A fare chiarezza è il professor Francesco Broccolo, virologo presso l'Università di Milano-Bicocca. Intervistato dall'ANSA, lo scienziato ha spiegato che i “i test antigenici riconoscono il virus nativo e non ci sono al momento dati disponibili per verificare se questi siano in grado di riconoscere la proteina S modificata delle varianti”. In parole semplici, non sappiamo quale sia la loro efficacia con questi lignaggi. Com'è noto i ceppi emergenti del SARS-CoV-2 sono caratterizzati da modifiche (mutazioni) a livello della glicoproteina superficiale, quella utilizzata per agganciarsi alle cellule umane, rompere la parete cellulare e dar via al processo di replicazione-infezione. A causa di queste modifiche la proteina S o Spike presenta una struttura differente, che non solo può sfuggire al controllo dei tamponi rapidi, ma anche influenzare la trasmissibilità, la letalità, la capacità di eludere i vaccini e gli anticorpi prodotti da precedenti infezioni naturali. Pertanto le varianti vanno monitorate e gestite attentamente, finanche con la necessità di produrre nuovi vaccini ad hoc (come sta facendo ad esempio AstraZeneca contro la variante sudafricana).

“Attualmente – ha spiegato il professor Broccolo all'ANSA – non ci sono studi che valutino se i test antigenici rapidi disegnati per riconoscere la proteina S del virus nativo funzionino sulle varianti del virus SARS-CoV-2 che sono note avere proprio mutazioni sulla proteina S del virus”. “Non sappiamo, quindi, se i test basati sul riconoscimento antigene S-anticorpo stiano rilevando le varianti attualmente in circolazione, così come non sappiamo se le nuove varianti riusciranno a sfuggire alle terapie con anticorpi monoclonali e ai vaccini che evocheranno una risposta anticorpale su virus nativo”, ha affermato lo scienziato. Poiché i test antigenici rapidi attualmente disponibili identificano la proteina Spike “che circolava nel febbraio 2020”, il virologo sottolinea che per identificare e tracciare le varianti è necessario sottoporsi al tampone molecolare. “Sappiamo che la nuova variante ha mutazioni nella regione S e di conseguenza il test potrebbe non vederle, rischiamo di avere dei problemi di falsi negativi”, aveva dichiarato lo scienziato alcune settimane addietro, riferendosi a uno dei nuovi ceppi.
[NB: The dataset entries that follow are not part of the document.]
(** The loop [for (i = 0; i < CAP_TABLE_SIZE; i++)] of [cap_revoke] over the
    indices [idxs]; the table is read again at every index. *)
Fixpoint revoke_children (revoke : Z -> cap_st -> option (bool * cap_st)) (id : Z)
    (idxs : list nat) (s : cap_st) : option cap_st :=
  match idxs with
  | [] => Some s
  | i :: idxs =>
      match cap_table s !! i with
      | Some c =>
          if cap_valid c && (cap_parent c =? id) then
            '(_, s) ← revoke (cap_id c) s;
            revoke_children revoke id idxs s
          else revoke_children revoke id idxs s
      | None => revoke_children revoke id idxs s
      end
  end.

Definition cap_fuel : nat := S CAP_TABLE_SIZE.

Definition cap_release (id : Z) (s : cap_st) : cap_st :=
  default s (cap_release_rec cap_fuel id s).

Fixpoint cap_revoke_rec (fuel : nat) (id : Z) (s : cap_st) : option (bool * cap_st) :=
  match fuel with
  | O => None
  | S fuel =>
      match cap_get id s with
      | None => Some (false, s)
      | Some (i, c) =>
          let s := audit AUDIT_CAP_REVOKE (cap_owner c) id 0 0 s in
          let s := put_slot i (invalidate c) s in
          let s := add_active (-1) s in
          let s := if cap_parent c =? CAP_INVALID_ID then s
                   else cap_release (cap_parent c) s in
          s ← revoke_children (cap_revoke_rec fuel) id (seq 0 CAP_TABLE_SIZE) s;
          Some (true, s)
      end
  end.

Definition cap_revoke (id : Z) (s : cap_st) : bool * cap_st :=
  default (false, s) (cap_revoke_rec cap_fuel id s).

Definition cap_transfer (id new_owner_tid : Z) (s : cap_st) : Z * cap_st :=
  match cap_get id s with
  | None => (CAP_INVALID_ID, s)
  | Some (i, c) =>
      if cap_rights c .& CAP_RIGHT_GRANT =? 0 then (CAP_INVALID_ID, s)
      else
        let old := cap_owner c in
        let s := put_slot i (set_owner new_owner_tid c) s in
        (id, audit AUDIT_CAP_TRANSFER old id new_owner_tid 0 s)
  end.
Definition ipc_port_create (owner_tid : Z) (s : ipc_st) : Z * ipc_st :=
  match alloc_port s with
  | None => (PORT_INVALID, s)
  | Some (i, p) =>
      let id := port_next_id s in
      let n := u32 (id + 1) in
      let s := IpcSt (port_table s) (if n =? 0 then 1 else n) (port_active s)
                     (msg_seq s) (ipc_caps s) in
      let '(cap, caps) := cap_create CAP_TYPE_PORT
            (CAP_RIGHT_READ .| CAP_RIGHT_WRITE .| CAP_RIGHT_GRANT) (OPort i) owner_tid
            (ipc_caps s) in
      let s := put_port i (IpcPort id cap owner_tid (p_queue p) 0 0 0 true false) s in
      (id, add_ports 1 (set_caps caps s))
  end.

Definition ipc_port_destroy (port_id : Z) (s : ipc_st) : ipc_st :=
  match find_port port_id s with
  | None => s
  | Some (i, p) =>
      let caps := if p_cap p =? CAP_INVALID_ID then ipc_caps s
                  else cap_release (p_cap p) (ipc_caps s) in
      let s := put_port i (IpcPort (p_id p) CAP_INVALID_ID (p_owner p) (p_queue p)
                                   (p_head p) (p_tail p) (p_count p) false true) s in
      add_ports (-1) (set_caps caps s)
  end.

Definition ipc_port_cap (port_id : Z) (s : ipc_st) : Z :=
  match find_port port_id s with
  | Some (_, p) => p_cap p
  | None => CAP_INVALID_ID
  end.

(** The capabilities of a message that [ipc_send] validates. *)
Definition checked_caps (msg : ipc_msg) : list Z :=
  let ncaps := if msg_cap_count msg <? Z.of_nat IPC_MSG_CAPS_MAX
               then msg_cap_count msg else Z.of_nat IPC_MSG_CAPS_MAX in
  take (Z.to_nat ncaps) (msg_caps msg).

Definition set_msg_id (n : Z) (m : ipc_msg) : ipc_msg :=
  IpcMsg n (msg_type m) (msg_flags m) (msg_reply_port m) (msg_sender_tid m)
         (msg_cap_count m) (msg_caps m) (msg_data_len m) (msg_data m).
Definition set_reply_port (n : Z) (m : ipc_msg) : ipc_msg :=
  IpcMsg (msg_id m) (msg_type m) (msg_flags m) n (msg_sender_tid m)
         (msg_cap_count m) (msg_caps m) (msg_data_len m) (msg_data m).
Definition set_flags (n : Z) (m : ipc_msg) : ipc_msg :=
  IpcMsg (msg_id m) (msg_type m) n (msg_reply_port m) (msg_sender_tid m)
         (msg_cap_count m) (msg_caps m) (msg_data_len m) (msg_data m).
Benché i tamponi rapidi di terza generazione hanno una sensibilità (capacità di identificare i pazienti malati) solo 5-10 volte inferiore rispetto ai molecolari, quelli di prima e seconda generazione – attualmente ancora diffusi – sono decisamente meno sensibili, e anche per questa ragione potrebbero complicare ulteriormente il lavoro di medici e scienziati nel tracciamento e nella diffusione delle nuove varianti. Fortunatamente la specificità, cioè la capacità di identificare i soggetti sani, viene definita come "buona" dagli esperti. Tuttavia, è sempre sul "tampone molecolare ad alta carica che si possono ricercare le nuove varianti con il sequenziamento", specifica il professor Broccolo. Un vantaggio ulteriore del tampone molecolare rispetto al rapido risiede del fatto che non è legato a uno specifico gene, ma a più geni, e ciò permette di ottenere un responso accurato anche in presenza di eventuali mutazioni a livello di specifiche regioni. Non va inoltre dimenticato che i produttori dei tamponi molecolari possono aggiornare costantemente le banche dati con le nuove informazioni sulle varianti in circolazione, e attraverso il sequenziamento si può determinare con quale ceppo del virus si ha a che fare. Naturalmente anche i test antigenici possono essere aggiornati, ma la situazione è al momento molto fluida e dunque per andare a caccia delle diverse varianti è necessario fare affidamento ai tamponi molecolari.